Now the verdant outdoors calls. Birds chirp. The crab apple tree is about to blossom. Yes, Persephone is truly back in the upper world with her mother and all living things start to blossom and grow in abundance.
And I find a new task for this season above ground. Not an easy one, in fact perhaps even harder than trying to clean my basement.
My dear one and I have an old house out in the country. Inheritated in a circuitous way from others, we have the communal house that once housed so many. Now it is vacant and empty and falling into the ground. It is totally a house of memory and I muse on trying to clean it up
This task makes the basement seem easy and I wonder..is this all my life ends up being???cleaning up one endless mess after another...my basement,...the garage...the old house at the farm..and before all this, my parents house....and so forth.
I have to find some kind of shape and meaning to all this and so I write and muse and allow the past that dwells in memory to rise up and direct me on my way...somehow giving meaing to what can be overwhelming. my tool, my magic wand, the ability to craft meaning into words
Somehow giving shape to what has been tossed into a pile, what is falling apart, what needs to be thrown out and what needs to be shared and saved.

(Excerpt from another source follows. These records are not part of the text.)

Lemma InsertWord_first_level t w :
  children_all caches_label (Root t) ->
  children_all caches_label (Root (InsertWord t w)).
Proof.
  intros Ht.
  pose proof (find_Walk (Root t) w []) as HW.
  pose proof (Walk_deref _ _ _ _ HW) as Hd.
  set (m := findMatchedNodeMeta w [] (Root t)) in *.
  assert (Hstore : forall v,
            (forall i, m_ptr m = [i] -> caches_label v) ->
            (m_ptr m = [] -> children_all caches_label v) ->
            children_all caches_label (store (Root t) (m_ptr m) v)).
  { intros v Hone Hzero.
    destruct (m_ptr m) as [|i ptr] eqn:Ep; [now apply Hzero|].
    simpl in Hd.
    destruct (nth_error (Children (Root t)) i) as [c|] eqn:E; [|discriminate].
    destruct (nth_error_split_len _ _ _ E) as (pre & post & Hcs & Hlen).
    rewrite (store_cons (Root t) i ptr v pre c post Hcs Hlen).
    unfold children_all in *. rewrite Hcs in Ht.
    apply Forall_app in Ht. destruct Ht as [H1 H2].
    inversion H2 as [|? ? Hc H3]; subst.
    destruct (Root t) as [l pf cs b r]. cbn [Children set_Children].
    apply Forall_app; split; [exact H1|]. constructor; [|exact H3].
    destruct ptr as [|j ptr]; [now apply (Hone (List.length pre))|].
    destruct (store_below_keeps c j ptr v) as [El Ep'].
    intros _. rewrite El, Ep'. apply Hc.
    exact (deref_has_children _ _ _ _ Hd). }
  destruct (InsertWord_cases t w)
    as [(_ & _ & ->) | [(Hi & _ & _ & ->) | (Hp & Hi & _ & ->)]];
    [exact Ht | |]; cbn [Root]; fold m; apply Hstore.
  - intros i Ep _. unfold with_leaf; cbn [Prefix Label].
    destruct (Walk_at_child _ _ _ _ i HW Ep) as (_ & H & _).
    exact (H Hi).
  - intros Ep. destruct (Walk_at_start _ _ _ _ HW Ep) as (-> & _).
    unfold children_all, with_leaf in *. cbn [Children].
    apply Forall_app; split; [exact Ht|].
    constructor; [|constructor]. intros H. now destruct H.
  - intros i _ _. reflexivity.
  - intros Ep. fold m in Hp. congruence.
Qed.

the air turns pink outside with promise...the grass turns green after the long winter... I muse and wander and wonder through my labyrinths of stuff...trusting that I will come out in the end with order, meaning and relief..
Soon the trilliums will bloom all over the hillside out there around the decaying house. Nature prevails and continues. I rest in its cycles of change and beauty and try as best as I can to deal with my earthly squalor allowing nature and its birdsong and emerging plant life to carry me along.